Rabu, 05 Juni 2013

BERLAYAR TANPA NAKHODA

Selamat Membaca .. !!!

Tiominar menikah dengan seorang pria lebih kurang 27 tahun silam, dalam sebuah pesta pernikahan adat batak yang sangat meriah untuk ukuran tahun 1991. Ia menerima ajakan pria itu untuk menikah, karena mengetahui pria itu adalah orang baik. Saat memilih untuk menikah dengan pria itu, Tiominar memutuskan untuk berhenti bekerja dari salah satu rumah sakit di Medan, untuk selanjutnya mengabdikan diri sebagai ibu rumah tangga, mendampingi suami baik dalam duka maupun dalam suka.

Pada saat menikah, suami Tiominar adalah seorang pegawai negeri sipil dengan golongan masih rendah. Tetapi untuk kehidupan berdua, gaji PNS dengan golongan serendah itu terhitung masih lebih dari cukup.

Sebagai seorang istri, Tiominar harus lebih pintar mengatur keuangan. Ia selalu berusaha untuk menyisihkan sedikit dari gaji suaminya untuk ditabung. Tiominar juga selalu menahan diri untuk membeli sesuatu yang dia inginkan, jika keinginan itu bukanlah kebutuhan yang belum jelas urgensinya.

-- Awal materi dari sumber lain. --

(* ===== verification/Prelude.v ===== *)
(** * OpenTulpa: verification development

    OpenTulpa is a self-evolving agent: a stable host controller runs a mutable
    child release, and everything that must survive a crash, a restart or a bad
    release lives in SQLite stores behind small services. This development
    models those stores and services, written as the source writes them, and
    proves what makes them safe to rely on.

    ** How the code is modelled

    - A store is a record of tables, a table the list of its rows in [rowid]
      order, a row a record with the columns ([Sqlite]). Statements are
      [select], [select_one], [update], [delete_rows] and [insert_row] under
      the table's uniqueness constraint; [ORDER BY] is a stable sort.
    - A method is a computation [M S A := S -> S * outcome A] (this file): it
      takes the store and returns the store with a value or the Python
      exception it raised. [BEGIN IMMEDIATE .. COMMIT] is [transaction]: an
      exception inside leaves the store as it was. Calls of one process on a
      database are serialized by SQLite's write lock, so a concurrent history is
      a sequence of transactions; every theorem about histories quantifies over
      all sequences of calls with arbitrary arguments and results.
    - Texts are Coq strings whose characters are the code points below 256;
      [strip], [lower], [casefold], [repr], [json.dumps], [json.loads],
      [isoformat], [fromisoformat], UTF-8, base64, SHA-256 and the patterns of
      [re] are executable definitions ([PyText], [Json], [JsonParse], [Clock],
      [Base64], [Sha256], [Regex]), so witnesses compute the very digests the
      code stores. Nothing assumes SHA-256 injective: theorems compare digests
      where the code does; [saved_schedule_reads] assumes of two contents, the
      one a save writes and the active one, that their digests tell them apart.
      Dictionaries are compared as Python compares them ([PyJson.same_dict]:
      [True] equals [1], the order of members does not matter).
    - Python integers are [Z]; instants are [Z] (microseconds), drawn by the
      caller. Random values ([new_short_id], [secrets.token_urlsafe], AES-GCM
      nonces) are arguments of the calls that draw them.
    - Third-party code is a parameter: AESGCM (an interface with its laws), time
      zones, cron syntax and JSON value cleaning of Pydantic (class [SpecEnv]),
      the scheduler's job table (class [JobTable] with its laws), the provider
      an effect calls, the delivery callback of the dispatcher, the constructor
      callbacks. The graph of an agent run is the list of the parts it streams
      and how it ends, with the addition of message chunks and the diagnosis of
      an exception as arguments; a model provider is what it answers.
    - An asyncio task is a computation whose accesses to the shared ledger come
      with a schedule: before each, anything the other tasks may do
      ([AgentService]), or with an argument for each [await] on the network
      ([InferenceService]).
    - A handler that makes several store calls is modelled call by call, each a
      transaction of its own; histories interleave whole handlers, and where
      the fencing of a store matters its theorems quantify over histories of
      single transactions (leases, generations, claims).

    ** Files

    - [Prelude]: exceptions, the monad, invariants of computations, the [run]
      rewriting tactics, record update.
    - [Sqlite], [PyText], [Regex], [Clock], [Sha256], [Base64], [Json],
      [JsonParse], [PyJson]: tables and the parts of Python's library the code
      uses, with the facts the components rely on: the matcher of patterns is
      sound and complete for its relation, texts of instants and of JSON values
      are read back.
    - [Protocol]: the identifiers, references and contexts of specs/protocol.py.
    - [Langfuse]: [redact_for_langfuse] of logging/langfuse.py, what may be
      published of a text or a value.
    - [InferenceModels], [Contracts]: inference/models.py and
      deep_agent/contracts.py.
    - [Checkpoints]: the tenant label of persistence/tenant_namespace.py, the
      checkpoint identity and the request digest of deep_agent/service.py.
    - [AgentRuns], [AgentLedger]: the ledger of runs of deep_agent/service.py:
      runs, their event logs, approvals and threads; every statement that
      writes them and the theorems over their histories.
    - [AgentEvents]: what an agent run publishes: the events of a message, the
      approvals of an interrupt, the failures.
    - [AgentService]: the tasks over the ledger: [_stream_graph],
      [_run_prepared], [_resume_claimed_run], [_recover_pending_resume],
      [open_resume].
    - [Cipher]: the interface of secrets/cipher.py and its AES-GCM instance.
    - [InferenceStore], [InferenceService], [InferencePreferences]:
      inference/store.py, inference/service.py, and the owner's preference in
      deep_agent/service.py with the request of api/routes/v2_inference.py that
      disconnects the account.
    - [InferenceCodex]: inference/codex.py: the repair of an interrupted
      history, the retries of a stream, which errors are transient, the renewal
      of a token.
    - [Notifications]: notifications/models.py, store.py and service.py: the
      owner's notifications and the acknowledgements of each consumer, with the
      inbox (a log and a set) that the store implements.
    - [Journal]: [_ActivationJournal] of host/evolution.py, the activation
      journal of releases: [begin], [complete_success], [complete_failure],
      [recovery_candidate], [complete_recovery], notifications.
    - [Jobs]: [JobStore] of jobs/store.py and jobs/models.py, the job state
      machine with its event log and artifacts.
    - [Idempotency]: [IdempotencyStore] of persistence/idempotency.py, claims,
      outcomes, reconciliation and [execute] around a provider call.
    - [HostConfig]: [HostStore] of host/store.py with host/models.py, ownership
      of the host and its encrypted, revisioned configuration.
    - [Redaction], [Vault]: text and payload redaction; [SecretVault] of
      secrets/vault.py with its handles, revisions and one-time grants, and
      secrets/service.py.
    - [Capabilities]: [CapabilityRevisionStore] of capabilities/revisions.py,
      manifests, activations with generations, test results.
    - [Credentials]: the API tokens of capability workers and the service that
      issues them (capabilities/credentials.py).
    - [Drafts]: [IntakeDraftStore] of intake/drafts/store.py and its models.
    - [Intake]: the workflow table of intake/store.py, the transaction over both
      databases of intake/activation.py, and [IntakeDraftService] of
      intake/drafts/service.py.
    - [IntakeRuns]: the conversation side of intake/store.py: bookings, cursors,
      pending runs, reply deliveries.
    - [Revisions]: the append-only revision machine both stores of
      specs/store.py are, over the class [SpecContent] of its contents.
    - [SpecModels]: the agent and trigger contracts of specs/models.py with
      their validation, as contents.
    - [Specs], [Seed]: [AgentSpecStore], [TriggerSpecStore], their services
      (specs/service.py) and the default agents (specs/defaults.py).
    - [Schedules]: schedules/models.py and schedules/service.py: the owner's
      schedules, kept as triggers.
    - [Executions]: [TriggerExecutionStore] of specs/dispatcher.py: the lease of
      a firing, its result, the outbox.
    - [Dispatch]: [TriggerDispatcher] of specs/dispatcher.py: events, scheduled
      firings, the drain of the outbox, the scheduler's jobs.

    ** How the parts interact

    The host controller registers releases and activations in the journal; the
    child runs jobs, calls providers through the idempotency store, serves
    intake workflows that are activated from drafts, and runs agents named by
    exact revisions that triggers bind. [Intake.activate_draft] composes the
    draft store and the workflow table in one transaction; [Specs.spec_state]
    pairs the agent and trigger databases, [Specs.validate_target] reads one to
    write the other; the revision machine is proved once against [SpecContent]
    and instantiated for both contents. [Schedules] writes a schedule as a
    revision of a trigger and reads it back from the active one. [Dispatch.dispatcher] puts that pair,
    the execution store and the scheduler together: [Dispatch.execute] reads a
    trigger and its agent, claims the firing, calls the agent service and stores
    the result with its delivery. The agent service writes the ledger
    ([AgentRuns]) through its tasks ([AgentService]), which publish through
    [Langfuse] and name the graph's state by [Checkpoints]; a run carries the
    plan [InferencePreferences] resolved for its owner, whose selections
    [InferenceService] validates against the account [InferenceStore] seals with
    [Cipher], and [InferenceCodex] renews that account's tokens. [Credentials] reads the manifest of a
    capability and the active agent revision to bind a token; [Vault] seals
    values through [Cipher] and feeds them to [Redaction].

    ** What the theorems show

    - Invariants over all histories: [journal_invariant], [jobs_invariant] (the
      row of a job is the replay of its event log), [run_ledger_invariant] (a
      run's log is numbered without gaps and closes with its status),
      [credential_epochs], [cached_models_current], [host_invariant],
      [drafts_invariant], [specs_invariant], [credentials_confined],
      [manifests_archived], [one_telegram_workflow].
    - Who may do what: [owner_is_final], [external_triggers_contained],
      [sent_requests_authorized] (every request to the agent service is one the
      specs authorize), [event_needs_its_trigger],
      [interface_credential_granted], [token_valid_until_revoked],
      [revocation_final], [grant_redeemed_once], [redaction_complete],
      [confirmation_round_trip] (a token activates exactly the proposal it was
      issued for).
    - What leaves the service: [redaction_published], [redact_published],
      [checkpoint_isolated] (two runs share a checkpoint only under the same
      authority), [disconnected_uses_api], [history_repaired] (every call of a
      repaired history has its output behind it, when no call id is used twice),
      [stream_shows_one_attempt].
    - At most once: [run_submitted_once], [events_replayed_once],
      [approval_decided_once], [effect_at_most_once], [event_run_once], [lease_fences],
      [firing_settled_once], [delivered_once], [one_run_per_conversation],
      [claim_exclusive], [generation_fences], [activation_reserved],
      [one_off_disabled], [published_once].
    - Nothing is lost or rewritten: [settled_job_frozen], [revisions_immutable],
      [settled_run_final], [save_compare_and_swap],
      [preference_compare_and_swap], [refresh_rotates],
      [saved_credential_loads], [queued_message_kept], [drain_until_delivered],
      [stored_value_resolves], [stage_round_trip], [saved_schedule_reads],
      [deleted_schedule_final].
    - Refinement: [listed_until_acknowledged] (the notification store answers
      every history of requests as the inbox does).
    - Atomicity, recovery, termination: [activation_atomic], [complete_atomic],
      [recover_restores], [recovery_switches_once], [drain_terminates],
      [run_task_settles] (whatever happens meanwhile, a run's task ends with the
      run settled, waiting or resumable, or, in a shutdown, running and failed by
      the next start), [restart_settles_running], [changed_capability_fails].
    - Functional behaviour: [stream_completes], [cancel_settles],
      [resumed_when_decided], [device_login_outcome], [token_renewal],
      [transient_by_chain], [complete_success_advances], [rollback_goes_back],
      [sync_exact], [fire_keys_identify], [listings_exact], [events_page],
      [seeding_idempotent], [execute_replays], [deactivation_two_phase].

    ** Fuel

    The block loops of SHA-256 get the number of blocks of the padded message.
    The loop of a starred pattern gets the length of the text, since an
    iteration consumes a character; [json_loads] twice that of its text, two
    calls for each character. [Dispatch.drain_loop] gets one round more than the outbox has rows:
    [drain_terminates] proves it never runs out, because a round that does not
    stop the loop delivers everything it claimed, and a delivered row is never
    claimable again. [InferenceCodex.is_transient] gets one round more than
    there are exceptions, since the code visits none twice: [transient_by_chain]
    says what it answers without the fuel. [Notifications.wait] is given its polls.

    ** Not modelled

    Processes, containers, HTTP, git and the language model (host/runtime.py,
    the asynchronous part of host/evolution.py, the capability supervisor and
    workers, the interfaces): their logic is I/O against services the source
    does not define. Of deep_agent/service.py: the building of graphs, models
    and backends, attachments, the listings of threads and traces. The asyncio
    tasks of the dispatcher (one round of its drain loop is modelled). The import
    of older schedules ([migrate_legacy_routines]), the sinks that render
    notifications, the service of jobs, the ingress of pasted secrets. Schema
    migrations of existing files; SQLite's own locking; the decoding of plain
    [*_json] columns (a column holds the value it encodes; the sealed ones of
    [InferenceStore] are decoded); floating-point numbers; characters beyond
    code point 255. In intake/service.py: the normalization of a workflow's sources and
    sinks, a parameter of [Intake]. *)

From Stdlib Require Export ZArith Lia Ascii String.
From stdpp Require Export base tactics list strings option gmap sorting.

Pada sebuah kesempatan, Tiominar diajak salah seorang istri teman suaminya untuk membeli sofa (kursi tamu), tetapi ia menolak dengan cara yang santun. Tiominar berpikir, uang untuk membeli sofa lebih baik ditabung, lantaran ia dan suaminya masih merasa nyaman duduk di lantai beralaskan tikar pandan pemberian mertuanya
...

Rumah tangga Tiominar pada awalnya baik-baik saja. Semua berjalan normal dan sama sekali tidak ada masalah. Suami Tiominar menyetorkan seluruh gaji kepadanya setiap bulan. Dan dengan sangat bijaksana, Tiominar memberikan uang saku kepada suaminya sesuai dengan kebutuhan selama satu bulan. Tiominar tidak ingin suaminya menjadi rendah dimata teman-temannya sendiri, karena tidak memiliki uang saku.

Dan dengan sangat bijaksana, Tiominar menjawab dengan hormat saat suaminya menolak pemberian Tiominar yang cukup besar, hanya untuk sekedar uang saku. Namun begitu, Tiominar tetap saja memberi lebih, dari apa yang suaminya minta. Tiominar berpikir, untuk urusan dapur biarlah ia yang pandai-pandai mengatur.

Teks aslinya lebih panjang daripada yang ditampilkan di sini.